■ Work to complete:
Return exactly the lines of the records below, starting at the line that contains "Definition enumerable (v" and ending at the line that contains "mkSequencer (isConstructing s) (sequence s) v", with both of those lines kept.

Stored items

(** * bsync: the Sequencer of [src/sequence.js]

    A shallow embedding of the [Sequencer] class (configuration
    acceptance, stage dispatch, fan-in of task completions, termination)
    and the properties of its runs. *)

From stdpp Require Import gmap strings list fin_maps pretty.

Set Warnings "-register-all".
Open Scope string_scope.
Open Scope list_scope.
Open Scope nat_scope.

(** ** JavaScript values *)

(** The values the Sequencer handles.  Numbers are the integers; a
    function is named by an index into a table of behaviours and carries
    its source text (what string conversion yields); [VObj] is a plain
    object (object literal), [VInst] any other object (class instance,
    [Error], ...) with the text of its [toString()]; [VThis] is a
    reference to the Sequencer, as stored in [opts.sequence]. *)
Inductive Value : Type :=
| VUndefined
| VNull
| VBool (b : bool)
| VNum (n : Z)
| VStr (s : string)
| VFun (id : nat) (src : string)
| VArr (items : list Value)
| VObj (fields : gmap string Value)
| VInst (repr : string) (fields : gmap string Value)
| VThis.

(** [if (v)] *)
Definition truthy (v : Value) : bool :=
  match v with
  | VUndefined | VNull => false
  | VBool b => b
  | VNum n => negb (n =? 0)%Z
  | VStr s => negb (String.eqb s "")
  | _ => true
  end.

(** [Function.isFunction] is installed by the package entry point, which
    is not part of [src/]; it is the [typeof v === 'function'] test. *)
Definition isFunction (v : Value) : bool :=
  match v with VFun _ _ => true | _ => false end.

(** [Array.isArray] *)
Definition isArray (v : Value) : bool :=
  match v with VArr _ => true | _ => false end.

(** [isPlainObject] of the npm package [is-plain-object], which is not
    part of [src/]: it accepts the objects made by an object literal.  An
    object with an own [constructor] property is not told apart here
    (the package looks at [o.constructor]); where the answer matters,
    the theorems ask that the object has none, see [own]. *)
Definition isPlainObject (v : Value) : bool :=
  match v with VObj _ => true | _ => false end.

(** [o.k] on an object; a missing property reads as [undefined]. *)
Definition prop (o : Value) (k : string) : Value :=
  match o with
  | VObj m | VInst _ m => default VUndefined (m !! k)
  | _ => VUndefined
  end.

(** Whether [o] has an own property [k]. *)
Definition own (o : Value) (k : string) : bool :=
  match o with
  | VObj m | VInst _ m => bool_decide (is_Some (m !! k))
  | _ => false
  end.

(** [a[i]] and [a.length] on an array or an [arguments] object. *)
Definition index (a : Value) (i : nat) : Value :=
  match a with
  | VArr l => nth i l VUndefined
  | _ => VUndefined
  end.

Definition items_of (a : Value) : list Value :=
  match a with VArr l => l | _ => [] end.

(** String conversion, as [x + " "] performs it. *)
Fixpoint to_string (v : Value) : string :=
  match v with
  | VUndefined => "undefined"
  | VNull => "null"
  | VBool true => "true"
  | VBool false => "false"
  | VNum n => pretty n
  | VStr s => s
  | VFun _ src => src
  | VArr l =>
      let el x := match x with VUndefined | VNull => "" | _ => to_string x end in
      (fix join (l : list Value) : string :=
         match l with
         | [] => ""
         | [x] => el x
         | x :: r => el x +:+ "," +:+ join r
         end) l
  | VObj _ => "[object Object]"
  | VInst r _ => r
  | VThis => "[object Object]"
  end.

(** The values whose conversion to a string [to_string] gives as
    JavaScript does: the primitive values, a number being an integer
    that a JavaScript number holds exactly.  (Larger numbers are
    rounded and, from [1e21] on, printed with an exponent; the
    conversion of an object may run code of its own.) *)
Definition prints (v : Value) : bool :=
  match v with
  | VUndefined | VNull | VBool _ | VStr _ => true
  | VNum n => (Z.abs n <? 2 ^ 53)%Z
  | _ => false
  end.

(** The properties a [for (prop in v)] loop visits, with their values.
    [None]: looping over the Sequencer itself is outside the model (its
    [pendingData] would come to contain itself). *)
Definition indexed {A} (f : A → Value) (l : list A) : gmap string Value :=
  list_to_map (imap (λ i x, (pretty i, f x)) l).

Definition enumerable (v : Value) : option (gmap string Value) :=
  match v with
  | VObj m | VInst _ m => Some m
  | VArr l => Some (indexed id l)
  | VStr s => Some (indexed (λ c, VStr (String c "")) (String.list_ascii_of_string s))
  | VThis => None
  | _ => Some ∅
  end.

(** A map without the key [__proto__].  The assignment
    [target[prop] = v] that copies a property sets the prototype of
    [target] when [prop] is [__proto__], and defines no property; the
    maps of the model hold own properties only, so what they say about
    the contents of [pendingData], of [opts] and of the terminal data is
    said of maps without that key. *)
Definition ordinary (m : gmap string Value) : bool :=
  bool_decide (m !! "__proto__" = None).

(** ** The Sequencer object *)

Record Sequencer : Type := mkSequencer {
  isConstructing : bool;
  sequence : Value;
  callback : Value;
  args : Value;
  startupErrorText : Value;
  currentSequenceIdx : nat;
  pendingData : gmap string Value;
  concurrentFunctions : nat;
  pendingErr : Value
}.

Definition set_isConstructing (b : bool) (s : Sequencer) : Sequencer :=
  mkSequencer b (sequence s) (callback s) (args s) (startupErrorText s)
    (currentSequenceIdx s) (pendingData s) (concurrentFunctions s) (pendingErr s).
Definition set_sequence (v : Value) (s : Sequencer) : Sequencer :=
  mkSequencer (isConstructing s) v (callback s) (args s) (startupErrorText s)
    (currentSequenceIdx s) (pendingData s) (concurrentFunctions s) (pendingErr s).
Definition set_callback (v : Value) (s : Sequencer) : Sequencer :=
  mkSequencer (isConstructing s) (sequence s) v (args s) (startupErrorText s)
    (currentSequenceIdx s) (pendingData s) (concurrentFunctions s) (pendingErr s).
Definition set_args (v : Value) (s : Sequencer) : Sequencer :=
  mkSequencer (isConstructing s) (sequence s) (callback s) v (startupErrorText s)
    (currentSequenceIdx s) (pendingData s) (concurrentFunctions s) (pendingErr s).
Definition set_startupErrorText (v : Value) (s : Sequencer) : Sequencer :=
  mkSequencer (isConstructing s) (sequence s) (callback s) (args s) v
    (currentSequenceIdx s) (pendingData s) (concurrentFunctions s) (pendingErr s).
Definition set_currentSequenceIdx (n : nat) (s : Sequencer) : Sequencer :=
  mkSequencer (isConstructing s) (sequence s) (callback s) (args s) (startupErrorText s)
    n (pendingData s) (concurrentFunctions s) (pendingErr s).
Definition set_pendingData (m : gmap string Value) (s : Sequencer) : Sequencer :=
  mkSequencer (isConstructing s) (sequence s) (callback s) (args s) (startupErrorText s)
    (currentSequenceIdx s) m (concurrentFunctions s) (pendingErr s).
Definition set_concurrentFunctions (n : nat) (s : Sequencer) : Sequencer :=
  mkSequencer (isConstructing s) (sequence s) (callback s) (args s) (startupErrorText s)
    (currentSequenceIdx s) (pendingData s) n (pendingErr s).
Definition set_pendingErr (v : Value) (s : Sequencer) : Sequencer :=
  mkSequencer (isConstructing s) (sequence s) (callback s) (args s) (startupErrorText s)
    (currentSequenceIdx s) (pendingData s) (concurrentFunctions s) v.

(** The object [new] hands to the constructor: no property assigned yet.
    [construct] assigns every field but [isConstructing] and [pendingErr]
    before reading it. *)
Definition fresh : Sequencer :=
  mkSequencer false VUndefined VUndefined VUndefined VUndefined 0 ∅ 0 VUndefined.

(** ** Observable effects *)

(** What a run does, in order: the stages it starts (the index read by
    [processNextSequenceFunction] and the [opts] built for it), the tasks
    it invokes (stage, function and the [opts] handed over), the
    completions it receives through [handlePartialSequenceComplete], and
    the calls of the terminal callback.  Console output is not recorded. *)
Inductive Event : Type :=
| EStage (stage : nat) (opts : gmap string Value)
| EInvoke (stage : nat) (f : nat) (opts : gmap string Value)
| EComplete (err data : Value)
| ECallback (err data : Value).

(** How a call ends.  [Unmodelled]: the call left the model (see
    [enumerable] and [stages_of]). *)
Inductive Outcome : Type :=
| Returned
| Threw (v : Value)
| OutOfFuel
| Unmodelled.

Record World : Type := mkWorld {
  this : Sequencer;
  trace : list Event
}.

(** A method body: it changes the object, appends to the trace, and
    returns or throws. *)
Definition Step : Type := World → Outcome * World.

Definition ret : Step := λ w, (Returned, w).
Definition throw (v : Value) : Step := λ w, (Threw v, w).
Definition andThen (a b : Step) : Step :=
  λ w, match a w with
       | (Returned, w') => b w'
       | r => r
       end.
Definition update (f : Sequencer → Sequencer) : Step :=
  λ w, (Returned, mkWorld (f (this w)) (trace w)).
Definition emit (e : Event) : Step :=
  λ w, (Returned, mkWorld (this w) (trace w ++ [e])).
(** The rest of the body reads the object. *)
Definition reading (k : Sequencer → Step) : Step := λ w, k (this w) w.

Notation "a >> b" := (andThen a b) (at level 62, right associativity).

(** The [TypeError] of calling what is not a function. *)
Definition TypeError : Value := VInst "TypeError" ∅.

(** [f(a, b)] for the terminal callback [f]: the call is recorded; the
    callback's own body is the caller's and is taken not to re-enter the
    Sequencer. *)
Definition call_callback (f a b : Value) : Step :=
  if isFunction f then emit (ECallback a b) else throw TypeError.

(** ** Configuration acceptance *)

Definition invalidCallback : string :=
  "Invalid callback function passed to Sequencer.construct. A function or null must be passed.".
Definition invalidSequence : string :=
  "Invalid sequence passed to Sequencer.construct. An array of functions (and arrays) or a single function must be passed.".
Definition invalidArgs : string :=
  "Invalid function args passed to Sequencer.construct. An object<k, v> containing arguments must be passed.".
Definition tooManyArguments : string :=
  "No more than 3 arguments can be passed to Sequencer.construct.".
Definition errNullArguments : string :=
  "arguments passed to Sequencer.constructor were null. Nothing to run. Returning".
Definition extractor_args : pyval :=
  VDict [("youtube",
          VDict [("player_client",
                  VList [VStr "android"; VStr "web"; VStr "mweb"; VStr "ios"]);
                 ("player_skip_bundle_url", VBool true)])].

(** ['cookies.txt' if os.path.exists('cookies.txt') else None]. *)
Definition cookiefile (fs : gset string) : pyval :=
  if bool_decide ("cookies.txt" ∈ fs) then VStr "cookies.txt" else VNone.

Section App.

■ Solution for this task:
Definition enumerable (v : Value) : option (gmap string Value) :=
  match v with
  | VObj m | VInst _ m => Some m
  | VArr l => Some (indexed id l)
  | VStr s => Some (indexed (λ c, VStr (String c "")) (String.list_ascii_of_string s))
  | VThis => None
  | _ => Some ∅
  end.

(** A map without the key [__proto__].  The assignment
    [target[prop] = v] that copies a property sets the prototype of
    [target] when [prop] is [__proto__], and defines no property; the
    maps of the model hold own properties only, so what they say about
    the contents of [pendingData], of [opts] and of the terminal data is
    said of maps without that key. *)
Definition ordinary (m : gmap string Value) : bool :=
  bool_decide (m !! "__proto__" = None).

(** ** The Sequencer object *)

Record Sequencer : Type := mkSequencer {
  isConstructing : bool;
  sequence : Value;
  callback : Value;
  args : Value;
  startupErrorText : Value;
  currentSequenceIdx : nat;
  pendingData : gmap string Value;
  concurrentFunctions : nat;
  pendingErr : Value
}.

Definition set_isConstructing (b : bool) (s : Sequencer) : Sequencer :=
  mkSequencer b (sequence s) (callback s) (args s) (startupErrorText s)
    (currentSequenceIdx s) (pendingData s) (concurrentFunctions s) (pendingErr s).
Definition set_sequence (v : Value) (s : Sequencer) : Sequencer :=
  mkSequencer (isConstructing s) v (callback s) (args s) (startupErrorText s)
    (currentSequenceIdx s) (pendingData s) (concurrentFunctions s) (pendingErr s).
Definition set_callback (v : Value) (s : Sequencer) : Sequencer :=
  mkSequencer (isConstructing s) (sequence s) v (args s) (startupErrorText s)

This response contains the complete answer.